» The input
== == ==

Lemma update_active_spec (c : cache) p al zl v now :
  lists_ok c al zl -> p <> 0 -> c_heap c !! p = Some v ->
  exists h q, _update_player_active_list c p now = Ret (with_active c h q, p) /\
    lists_ok (with_active c h q) (touch p al) zl /\
    bare <$> h = <[p := set_last_active (bare v) now]> (players c).
Proof.
  intros [Ha Hz] Hp Hv. unfold _update_player_active_list. destruct (Z.eqb_spec p 0); [contradiction|].
  rewrite Hv. cbn [deref mbind outcome_bind].
  assert (Hrem : exists h q, (if negb (pl_next v =? 0) then remove_active (c_heap c) (player_active_list c) p
      else Ret (c_heap c, player_active_list c)) = Ret (h, q) /\ a_queue h q (without p al) /\ a_strip h = a_strip (c_heap c)).
  { destruct (Z.eqb_spec (pl_next v) 0) as [E|E]; cbn [negb].
    - exists (c_heap c), (player_active_list c). split; [reflexivity|]. split; [|reflexivity].
      unfold without. rewrite filter_absent; [exact Ha|]. intros Hin. destruct Ha as [Hr _].
      destruct (ring_node _ _ _ _ Hr Hin) as (x & y & Hn & _ & _ & Hy). unfold nx in Hn. rewrite Hv in Hn.
      cbn in Hn. injection Hn as Hn. apply (ring_null _ _ _ Hr). congruence.
    - destruct (queue_remove (H0 := active_laws) _ _ _ p Ha Hp (ex_intro _ _ Hv)) as (h & q & He & Hq & _ & Hs). eauto. }
  destruct Hrem as (h1 & q1 & -> & Hq1 & Hs1). cbn [mbind outcome_bind].
  destruct (a_same _ _ _ _ Hs1 Hv) as (v1 & Hv1 & _ & _ & _ & Hb1). rewrite Hv1. cbn [deref mbind outcome_bind].
  set (h2 := <[p := set_last_active v1 now]> h1).
  assert (Hq2 : a_queue h2 q1 (without p al)) by (apply (a_queue_write h1 _ _ p v1); auto).
  assert (Hz2 : z_queue h2 (player_zombie_list c) zl).
  { apply (z_queue_write h1 _ _ p v1); auto. now apply (z_queue_a (c_heap c)). }
  destruct (queue_append (H0 := active_laws) h2 q1 (without p al) p Hq2) as (h3 & q3 & He & Hq3 & Hs3).
  { rewrite elem_of_without. tauto. }
  { exact Hp. }
  { unfold h2. rewrite lookup_insert_eq. eauto. }
  unfold append_active. rewrite He. cbn [mbind outcome_bind]. exists h3, q3. split; [reflexivity|]. split.
  - split; [exact Hq3|]. cbn. now apply (z_queue_a h2).
  - rewrite (a_bare h2 h3) by exact Hs3. unfold h2, players. rewrite fmap_insert, bare_last_active, Hb1. f_equal. now apply a_bare.
Qed.
(* ===== verification/PlayerCache.v ===== *)
(** * Theorems on the player cache

    The lists and maps of [Player] agree with the heap of players after any sequence of calls; players
    are found, loaded and remembered as missing as they should; zombies are unloaded when their time
    has come. *)
From S2P Require Import Prelude AmfWire AgMap Lrm Dlist Keyed Player PlayerLemmas.
From Stdlib Require Import Sorted.

(** ** Maps that index the players by id *)

Section Indexes.
Context {D : Type}.
#[local] Abbreviation players := (gmap Z (Player D)).
Implicit Types (B : players) (m : gmap Z Z) (P : Player D -> bool).

Definition indexes B m P : Prop :=
  forall k a, m !! k = Some a <-> exists v, B !! a = Some v /\ pl_id v = k /\ P v = true.
Definition unique_ids B : Prop :=
  forall a b v w, B !! a = Some v -> B !! b = Some w -> pl_id v = pl_id w -> a = b.

Definition offline (v : Player D) : bool := pl_conn v =? INVALID_ID.
Definition online (v : Player D) : bool := negb (offline v).

(** The index after the player at [a] has been written. *)
Definition upd P m (a : Z) (v : Player D) : gmap Z Z := if P v then <[pl_id v := a]> m else delete (pl_id v) m.

Lemma idx_upd B m P a v :
  indexes B m P -> unique_ids (<[a := v]> B) -> (forall w, B !! a = Some w -> pl_id w = pl_id v) ->
  indexes (<[a := v]> B) (upd P m a v) P.
Proof.
  intros Hi Hu Hid k b.
  assert (Hold : b <> a -> k <> pl_id v -> m !! k = Some b <-> exists w, <[a := v]> B !! b = Some w /\ pl_id w = k /\ P w = true).
  { intros Hb Hk. rewrite lookup_insert_ne by congruence. apply Hi. }
  assert (Hne : forall w, <[a := v]> B !! b = Some w -> b <> a -> pl_id w <> pl_id v).
  { intros w Hw Hb E. apply Hb. apply (Hu b a w v); [exact Hw|apply lookup_insert_eq|exact E]. }
  assert (Hma : forall k', m !! k' = Some a -> k' = pl_id v).
  { intros k' Hk. apply Hi in Hk as (w & Hw & <- & _). now apply Hid. }
  destruct (decide (b = a)) as [->|Hb].
  - rewrite lookup_insert_eq. unfold upd. split.
    + intros Hk. exists v. destruct (P v) eqn:E.
      * apply lookup_insert_Some in Hk as [[<- _]|[Hne' Hk]]; [auto|]. now rewrite (Hma _ Hk) in Hne'.
      * apply lookup_delete_Some in Hk as [Hne' Hk]. now rewrite (Hma _ Hk) in Hne'.
    + intros (w & [= <-] & <- & ->). apply lookup_insert_eq.
  - split.
    + intros Hk. assert (Hk' : k <> pl_id v /\ m !! k = Some b).
      { unfold upd in Hk. destruct (P v); [apply lookup_insert_Some in Hk as [[_ E]|[? Hk]]; [congruence|]|apply lookup_delete_Some in Hk as [? Hk]]; auto. }
      destruct Hk' as [Hn Hk']. now apply Hold.
    + intros (w & Hw & <- & HP). pose proof (Hne w Hw Hb) as Hn. assert (Hk : m !! pl_id w = Some b) by (apply Hold; eauto).
      unfold upd. destruct (P v); [rewrite lookup_insert_ne by congruence|rewrite lookup_delete_ne by congruence]; exact Hk.
Qed.
#[local] Hint Extern 0 (Modules (module_data _) (rq_world _)) => exact (queue_modules no_modules fresh_address) : typeclass_instances.

Definition sample_player : Player (module_data Z) := set_module (new_player sample_id) PLAYER_MODULE_REQUEST_QUEUE (Some (MQueue 5), 0).

(** The player, online on connection 7, with the world [w]. *)
Definition sample_cache (w : rq_world unit) : outcome (PlayerManager (module_data Z) (rq_world unit) (agmap Z)) :=
  let c := agPM_init sample_map_new w in
  c ← agPM_enter sample_map_new (with_heap c (<[1 := sample_player]> (c_heap c))) 1 100;
  '(c, _) ← _update_player_active_list c 1 100;
  agPM_SetOnline c 1 7.

Lemma sample_ready w :
  exists c, sample_cache w = Ret c /\ ready (M := agmap Z) no_modules fresh_address 10 100 sample_id 1 5 c /\ c_world c = w.
Proof.
  pose proof (init_ok (D := module_data Z) sample_map_new sample_map_new_ok w 100 ltac:(lia)) as Hok0. unfold sample_cache.
  set (c0 := agPM_init sample_map_new w) in *.
  assert (Hpok : player_ok (W := rq_world unit) 100 sample_player).
  { apply player_ok_module; [apply new_player_ok; [split; vm_compute; congruence|lia]|lia|]. intros d _ [=]. }
  assert (Hnone : forall b v, players c0 !! b = Some v -> pl_id v <> pl_id sample_player).
  { intros b v Hv. unfold players, c0 in Hv. cbn in Hv. rewrite lookup_fmap, lookup_empty in Hv. discriminate. }
  destruct (enter_spec sample_map_new sample_map_new_ok 0 100 c0 [] [] 1 sample_player [] Hok0)
    as (c1 & -> & Hok1 & Hp1 & Hw1 & _); [lia|reflexivity|lia|exact Hnone|exact Hpok|reflexivity..|].
  cbn [mbind outcome_bind]. set (v1 := set_conn _ _) in Hp1.
  assert (Hv1 : players c1 !! 1 = Some v1) by (rewrite Hp1; apply lookup_insert_eq).
  destruct (enter_linked _ _ _ [] _ 1 v1 Hok1 ltac:(apply not_elem_of_nil) Hv1) as (h & q & -> & Hok2 & Hp2).
  cbn [mbind outcome_bind]. set (c2 := with_active c1 h q) in *.
  assert (Hv2 : players c2 !! 1 = Some (set_last_active v1 100)) by (rewrite Hp2; apply lookup_insert_eq).
  destruct (set_online_spec _ _ _ _ _ _ _ 7 Hok2 Hv2) as (c3 & -> & Hok3 & Hp3 & Hw3); [vm_compute; discriminate|].
  exists c3. split; [reflexivity|]. split; [|rewrite Hw3; exact Hw1].
  eexists _, _, (set_conn (set_last_active v1 100) 7).
  split; [apply (cache_ok_mono (0 + 1) 10 100 100); [exact Hok3|lia..]|]. split; [rewrite Hp3; apply lookup_insert_eq|].
  split; [reflexivity|]. split; [reflexivity|]. exists 0. reflexivity.
Qed.

#[local] Abbreviation sample_served := (served (M := agmap Z) no_modules fresh_address 10 100 sample_id 1 5 (fun e => e)).

Lemma sample_tame : tame_handlers (M := agmap Z) no_modules fresh_address 10 100 sample_id 1 5 (fun e => e).
Proof.
  constructor; intros; intros st l calls [Hh Hl]; eexists; (split; [reflexivity|]); (split; [exact Hh|]); cbn; rewrite Hl.
  - reflexivity.
  - reflexivity.
  - now rewrite app_nil_r.
Qed.

Definition sample_state (c : PlayerManager (module_data Z) (rq_world unit) (agmap Z)) : dispatch Z unit (agmap Z) (list call) :=
  mk_dispatch c (mk_refs 0 []) _agMap_new [] [].

(** A queue with one waiting request. *)
Definition sample_world (flag : Z) : rq_world unit :=
  mk_rw {[5 := mk_queue sample_id 3 3]} {[3 := mk_item 0 0 0 0 90 sample_id 11 flag [1; 2]]} tt.

Lemma sample_holds flag : queue_holds (sample_world flag) 5 [(3, mk_request 90 sample_id 11 flag [1; 2] 0)].
Proof.
  exists sample_id. split; [reflexivity|]. split; [|apply NoDup_singleton]. split; [reflexivity|]. split; [lia|].
  eexists. split; [reflexivity|]. now repeat split.
Qed.

Lemma requests_served_in_order_witness :
  exists c st', sample_cache (sample_world 2) = Ret c /\
    queue_request no_modules sample_map_new fresh_address fresh_address fresh_address 0 1 (sample_state c) sample_id 100 13 2 [7] = Ret st' /\
    sample_served st' [] ([] ++ [CPbc 11 [1; 2]] ++ [CPbc 13 [7]]).
Proof.
  destruct (sample_ready (sample_world 2)) as (c & Hc & Hr & Hw).
  edestruct (requests_served_in_order (M := agmap Z) no_modules sample_map_new fresh_address fresh_address fresh_address 0 10 100 sample_id 1 5
    (fun h => fresh_address_spec h) (fun e => e) (sample_state c) [(3, mk_request 90 sample_id 11 2 [1; 2] 0)] [] 13 2 [7]
    [CPbc 11 [1; 2]] (CPbc 13 [7]) 1) as (st' & He & Hs).
  - exact sample_tame.
  - vm_compute. congruence.
  - split; [|reflexivity]. split; [exact Hr|]. cbn. rewrite Hw. apply sample_holds.
  - discriminate.
  - constructor; [|constructor]. split; [reflexivity|]. split; [reflexivity|]. now apply (call_pbc 0 (mk_request 90 sample_id 11 2 [1; 2] 0)).
  - now apply (call_pbc 0 (mk_request 100 sample_id 13 2 [7] 0)).
  - cbn. lia.
  - exists c, st'. split; [exact Hc|]. split; [exact He|exact Hs].
Defined.

Lemma bad_request_blocks_player_witness :
  exists c st' b conn bytes, sample_cache (sample_world 9) = Ret c /\
    queue_request no_modules sample_map_new fresh_address fresh_address fresh_address 0 1 (sample_state c) sample_id 100 13 2 [7] = Ret st' /\
    sample_served st' [(3, mk_request 90 sample_id 11 9 [1; 2] 0); (b, mk_request 100 sample_id 13 2 [7] 0)] [] /\
    Kick_bytes sample_id LOGOUT_ADMIN_KICK = Ret bytes /\ d_sent st' = [] ++ [(conn, bytes)].
Proof.
  destruct (sample_ready (sample_world 9)) as (c & Hc & Hr & Hw).
  edestruct (bad_request_blocks_player (M := agmap Z) no_modules sample_map_new fresh_address fresh_address fresh_address 0 10 100 sample_id 1 5
    (fun h => fresh_address_spec h) (fun e => e) (sample_state c) 3 (mk_request 90 sample_id 11 9 [1; 2] 0) [] [] 13 2 [7] 1)
    as (st' & b & conn & bytes & He & Hs & Hk & Hsent).
  - vm_compute. congruence.
  - split; [|reflexivity]. split; [exact Hr|]. cbn. rewrite Hw. apply sample_holds.
  - reflexivity.
  - reflexivity.
  - apply bad_flag; discriminate.
  - discriminate.
  - exists c, st', b, conn, bytes. split; [exact Hc|]. split; [exact He|]. split; [exact Hs|]. split; [exact Hk|exact Hsent].
Defined.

== == ==

» Task to carry out
Look above for the line with "->). apply lookup_insert_eq." and the line with "Definition sample_player : Player". Write out those two lines and all the lines between them, exactly, and no others.

» Exercise answer
    + intros (w & [= <-] & <- & ->). apply lookup_insert_eq.
  - split.
    + intros Hk. assert (Hk' : k <> pl_id v /\ m !! k = Some b).
      { unfold upd in Hk. destruct (P v); [apply lookup_insert_Some in Hk as [[_ E]|[? Hk]]; [congruence|]|apply lookup_delete_Some in Hk as [? Hk]]; auto. }
      destruct Hk' as [Hn Hk']. now apply Hold.
    + intros (w & Hw & <- & HP). pose proof (Hne w Hw Hb) as Hn. assert (Hk : m !! pl_id w = Some b) by (apply Hold; eauto).
      unfold upd. destruct (P v); [rewrite lookup_insert_ne by congruence|rewrite lookup_delete_ne by congruence]; exact Hk.
Qed.
#[local] Hint Extern 0 (Modules (module_data _) (rq_world _)) => exact (queue_modules no_modules fresh_address) : typeclass_instances.

Definition sample_player : Player (module_data Z) := set_module (new_player sample_id) PLAYER_MODULE_REQUEST_QUEUE (Some (MQueue 5), 0).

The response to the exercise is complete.